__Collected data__
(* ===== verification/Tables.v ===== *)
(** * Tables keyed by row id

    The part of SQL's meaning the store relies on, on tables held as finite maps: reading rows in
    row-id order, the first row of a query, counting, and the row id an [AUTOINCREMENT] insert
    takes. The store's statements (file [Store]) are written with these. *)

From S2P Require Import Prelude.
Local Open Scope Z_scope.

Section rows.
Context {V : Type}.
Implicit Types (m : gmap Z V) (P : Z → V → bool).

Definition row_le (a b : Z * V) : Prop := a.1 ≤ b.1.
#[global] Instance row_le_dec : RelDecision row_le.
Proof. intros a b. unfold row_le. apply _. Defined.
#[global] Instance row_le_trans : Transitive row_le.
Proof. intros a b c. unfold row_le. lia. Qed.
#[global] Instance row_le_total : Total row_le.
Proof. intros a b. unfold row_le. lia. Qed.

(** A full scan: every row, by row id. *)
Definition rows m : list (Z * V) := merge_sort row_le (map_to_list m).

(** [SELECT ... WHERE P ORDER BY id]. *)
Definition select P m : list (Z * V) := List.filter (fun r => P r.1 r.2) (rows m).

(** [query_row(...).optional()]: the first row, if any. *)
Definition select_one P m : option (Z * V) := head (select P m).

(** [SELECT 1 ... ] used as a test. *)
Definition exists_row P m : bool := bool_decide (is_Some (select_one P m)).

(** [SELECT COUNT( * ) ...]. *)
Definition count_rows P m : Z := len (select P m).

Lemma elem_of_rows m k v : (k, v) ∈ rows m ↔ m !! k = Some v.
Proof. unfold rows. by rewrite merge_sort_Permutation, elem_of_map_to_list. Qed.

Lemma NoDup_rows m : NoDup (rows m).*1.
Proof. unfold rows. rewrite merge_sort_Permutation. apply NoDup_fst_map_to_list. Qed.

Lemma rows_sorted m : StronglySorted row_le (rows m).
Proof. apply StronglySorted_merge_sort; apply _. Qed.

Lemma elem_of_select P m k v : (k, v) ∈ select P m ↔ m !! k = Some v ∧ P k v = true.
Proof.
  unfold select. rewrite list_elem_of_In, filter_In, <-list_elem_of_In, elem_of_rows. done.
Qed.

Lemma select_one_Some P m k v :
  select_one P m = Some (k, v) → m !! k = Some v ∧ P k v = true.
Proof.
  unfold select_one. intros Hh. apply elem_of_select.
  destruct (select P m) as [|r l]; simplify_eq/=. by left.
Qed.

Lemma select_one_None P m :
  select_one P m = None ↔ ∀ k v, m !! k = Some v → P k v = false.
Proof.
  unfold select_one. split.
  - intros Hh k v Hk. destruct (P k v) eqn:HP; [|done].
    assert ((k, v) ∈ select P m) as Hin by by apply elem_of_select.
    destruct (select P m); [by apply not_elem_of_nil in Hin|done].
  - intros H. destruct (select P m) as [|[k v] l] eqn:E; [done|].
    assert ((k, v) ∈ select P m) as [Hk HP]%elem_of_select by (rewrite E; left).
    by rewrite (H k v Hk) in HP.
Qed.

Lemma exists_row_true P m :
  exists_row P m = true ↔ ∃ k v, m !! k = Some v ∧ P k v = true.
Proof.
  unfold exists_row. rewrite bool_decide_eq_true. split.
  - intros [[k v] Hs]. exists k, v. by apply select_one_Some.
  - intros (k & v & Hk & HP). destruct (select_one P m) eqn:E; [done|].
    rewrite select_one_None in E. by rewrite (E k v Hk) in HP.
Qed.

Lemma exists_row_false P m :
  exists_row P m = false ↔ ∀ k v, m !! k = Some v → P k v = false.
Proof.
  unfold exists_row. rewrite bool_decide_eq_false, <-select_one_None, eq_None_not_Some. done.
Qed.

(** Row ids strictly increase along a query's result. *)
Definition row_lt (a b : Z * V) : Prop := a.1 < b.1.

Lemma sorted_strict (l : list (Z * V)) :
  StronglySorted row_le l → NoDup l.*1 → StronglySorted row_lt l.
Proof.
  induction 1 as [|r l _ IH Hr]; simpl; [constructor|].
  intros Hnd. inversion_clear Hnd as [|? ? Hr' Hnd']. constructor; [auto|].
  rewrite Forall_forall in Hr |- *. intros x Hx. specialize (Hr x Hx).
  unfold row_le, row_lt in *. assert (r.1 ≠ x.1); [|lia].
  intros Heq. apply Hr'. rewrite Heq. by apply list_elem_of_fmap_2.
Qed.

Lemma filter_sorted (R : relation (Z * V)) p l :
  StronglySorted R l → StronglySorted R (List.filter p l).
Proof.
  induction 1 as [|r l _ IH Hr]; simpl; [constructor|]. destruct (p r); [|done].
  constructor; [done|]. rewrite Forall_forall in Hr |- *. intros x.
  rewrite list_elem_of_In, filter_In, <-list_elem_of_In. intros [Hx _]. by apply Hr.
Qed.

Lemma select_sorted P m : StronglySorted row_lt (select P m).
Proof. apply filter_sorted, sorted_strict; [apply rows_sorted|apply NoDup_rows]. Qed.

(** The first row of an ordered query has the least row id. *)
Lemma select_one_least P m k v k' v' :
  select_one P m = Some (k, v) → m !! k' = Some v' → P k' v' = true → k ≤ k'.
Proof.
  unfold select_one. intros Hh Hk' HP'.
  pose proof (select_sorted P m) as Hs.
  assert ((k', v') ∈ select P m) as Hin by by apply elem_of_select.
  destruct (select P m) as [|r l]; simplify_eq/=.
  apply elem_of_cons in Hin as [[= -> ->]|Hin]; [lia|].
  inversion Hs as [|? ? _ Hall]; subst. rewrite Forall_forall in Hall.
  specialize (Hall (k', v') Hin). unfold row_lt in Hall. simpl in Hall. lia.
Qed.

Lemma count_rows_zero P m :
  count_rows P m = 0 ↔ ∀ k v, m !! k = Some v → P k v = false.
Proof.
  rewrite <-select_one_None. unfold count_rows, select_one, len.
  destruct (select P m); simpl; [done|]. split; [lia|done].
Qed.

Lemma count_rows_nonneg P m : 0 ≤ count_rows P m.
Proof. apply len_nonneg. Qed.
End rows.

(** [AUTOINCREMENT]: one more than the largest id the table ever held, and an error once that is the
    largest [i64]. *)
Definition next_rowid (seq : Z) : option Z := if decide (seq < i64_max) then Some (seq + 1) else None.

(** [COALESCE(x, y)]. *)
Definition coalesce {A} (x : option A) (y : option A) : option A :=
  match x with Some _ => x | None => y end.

__TASK DETAILS__
Exact transcription of the records is all that is wanted.

__EXPECTED OUTPUT__
(* ===== verification/Tables.v ===== *)
(** * Tables keyed by row id

    The part of SQL's meaning the store relies on, on tables held as finite maps: reading rows in
    row-id order, the first row of a query, counting, and the row id an [AUTOINCREMENT] insert
    takes. The store's statements (file [Store]) are written with these. *)

From S2P Require Import Prelude.
Local Open Scope Z_scope.

Section rows.
Context {V : Type}.
Implicit Types (m : gmap Z V) (P : Z → V → bool).

Definition row_le (a b : Z * V) : Prop := a.1 ≤ b.1.
#[global] Instance row_le_dec : RelDecision row_le.
Proof. intros a b. unfold row_le. apply _. Defined.
#[global] Instance row_le_trans : Transitive row_le.
Proof. intros a b c. unfold row_le. lia. Qed.
#[global] Instance row_le_total : Total row_le.
Proof. intros a b. unfold row_le. lia. Qed.

(** A full scan: every row, by row id. *)
Definition rows m : list (Z * V) := merge_sort row_le (map_to_list m).

(** [SELECT ... WHERE P ORDER BY id]. *)
Definition select P m : list (Z * V) := List.filter (fun r => P r.1 r.2) (rows m).

(** [query_row(...).optional()]: the first row, if any. *)
Definition select_one P m : option (Z * V) := head (select P m).

(** [SELECT 1 ... ] used as a test. *)
Definition exists_row P m : bool := bool_decide (is_Some (select_one P m)).

(** [SELECT COUNT( * ) ...]. *)
Definition count_rows P m : Z := len (select P m).

Lemma elem_of_rows m k v : (k, v) ∈ rows m ↔ m !! k = Some v.
Proof. unfold rows. by rewrite merge_sort_Permutation, elem_of_map_to_list. Qed.

Lemma NoDup_rows m : NoDup (rows m).*1.
Proof. unfold rows. rewrite merge_sort_Permutation. apply NoDup_fst_map_to_list. Qed.

Lemma rows_sorted m : StronglySorted row_le (rows m).
Proof. apply StronglySorted_merge_sort; apply _. Qed.

Lemma elem_of_select P m k v : (k, v) ∈ select P m ↔ m !! k = Some v ∧ P k v = true.
Proof.
  unfold select. rewrite list_elem_of_In, filter_In, <-list_elem_of_In, elem_of_rows. done.
Qed.

Lemma select_one_Some P m k v :
  select_one P m = Some (k, v) → m !! k = Some v ∧ P k v = true.
Proof.
  unfold select_one. intros Hh. apply elem_of_select.
  destruct (select P m) as [|r l]; simplify_eq/=. by left.
Qed.

Lemma select_one_None P m :
  select_one P m = None ↔ ∀ k v, m !! k = Some v → P k v = false.
Proof.
  unfold select_one. split.
  - intros Hh k v Hk. destruct (P k v) eqn:HP; [|done].
    assert ((k, v) ∈ select P m) as Hin by by apply elem_of_select.
    destruct (select P m); [by apply not_elem_of_nil in Hin|done].
  - intros H. destruct (select P m) as [|[k v] l] eqn:E; [done|].
    assert ((k, v) ∈ select P m) as [Hk HP]%elem_of_select by (rewrite E; left).
    by rewrite (H k v Hk) in HP.
Qed.

Lemma exists_row_true P m :
  exists_row P m = true ↔ ∃ k v, m !! k = Some v ∧ P k v = true.
Proof.
  unfold exists_row. rewrite bool_decide_eq_true. split.
  - intros [[k v] Hs]. exists k, v. by apply select_one_Some.
  - intros (k & v & Hk & HP). destruct (select_one P m) eqn:E; [done|].
    rewrite select_one_None in E. by rewrite (E k v Hk) in HP.
Qed.

Lemma exists_row_false P m :
  exists_row P m = false ↔ ∀ k v, m !! k = Some v → P k v = false.
Proof.
  unfold exists_row. rewrite bool_decide_eq_false, <-select_one_None, eq_None_not_Some. done.
Qed.

(** Row ids strictly increase along a query's result. *)
Definition row_lt (a b : Z * V) : Prop := a.1 < b.1.

Lemma sorted_strict (l : list (Z * V)) :
  StronglySorted row_le l → NoDup l.*1 → StronglySorted row_lt l.
Proof.
  induction 1 as [|r l _ IH Hr]; simpl; [constructor|].
  intros Hnd. inversion_clear Hnd as [|? ? Hr' Hnd']. constructor; [auto|].
  rewrite Forall_forall in Hr |- *. intros x Hx. specialize (Hr x Hx).
  unfold row_le, row_lt in *. assert (r.1 ≠ x.1); [|lia].
  intros Heq. apply Hr'. rewrite Heq. by apply list_elem_of_fmap_2.
Qed.

Lemma filter_sorted (R : relation (Z * V)) p l :
  StronglySorted R l → StronglySorted R (List.filter p l).
Proof.
  induction 1 as [|r l _ IH Hr]; simpl; [constructor|]. destruct (p r); [|done].
  constructor; [done|]. rewrite Forall_forall in Hr |- *. intros x.
  rewrite list_elem_of_In, filter_In, <-list_elem_of_In. intros [Hx _]. by apply Hr.
Qed.

Lemma select_sorted P m : StronglySorted row_lt (select P m).
Proof. apply filter_sorted, sorted_strict; [apply rows_sorted|apply NoDup_rows]. Qed.

(** The first row of an ordered query has the least row id. *)
Lemma select_one_least P m k v k' v' :
  select_one P m = Some (k, v) → m !! k' = Some v' → P k' v' = true → k ≤ k'.
Proof.
  unfold select_one. intros Hh Hk' HP'.
  pose proof (select_sorted P m) as Hs.
  assert ((k', v') ∈ select P m) as Hin by by apply elem_of_select.
  destruct (select P m) as [|r l]; simplify_eq/=.
  apply elem_of_cons in Hin as [[= -> ->]|Hin]; [lia|].
  inversion Hs as [|? ? _ Hall]; subst. rewrite Forall_forall in Hall.
  specialize (Hall (k', v') Hin). unfold row_lt in Hall. simpl in Hall. lia.
Qed.

Lemma count_rows_zero P m :
  count_rows P m = 0 ↔ ∀ k v, m !! k = Some v → P k v = false.
Proof.
  rewrite <-select_one_None. unfold count_rows, select_one, len.
  destruct (select P m); simpl; [done|]. split; [lia|done].
Qed.

Lemma count_rows_nonneg P m : 0 ≤ count_rows P m.
Proof. apply len_nonneg. Qed.
End rows.

(** [AUTOINCREMENT]: one more than the largest id the table ever held, and an error once that is the
    largest [i64]. *)
Definition next_rowid (seq : Z) : option Z := if decide (seq < i64_max) then Some (seq + 1) else None.

(** [COALESCE(x, y)]. *)
Definition coalesce {A} (x : option A) (y : option A) : option A :=
  match x with Some _ => x | None => y end.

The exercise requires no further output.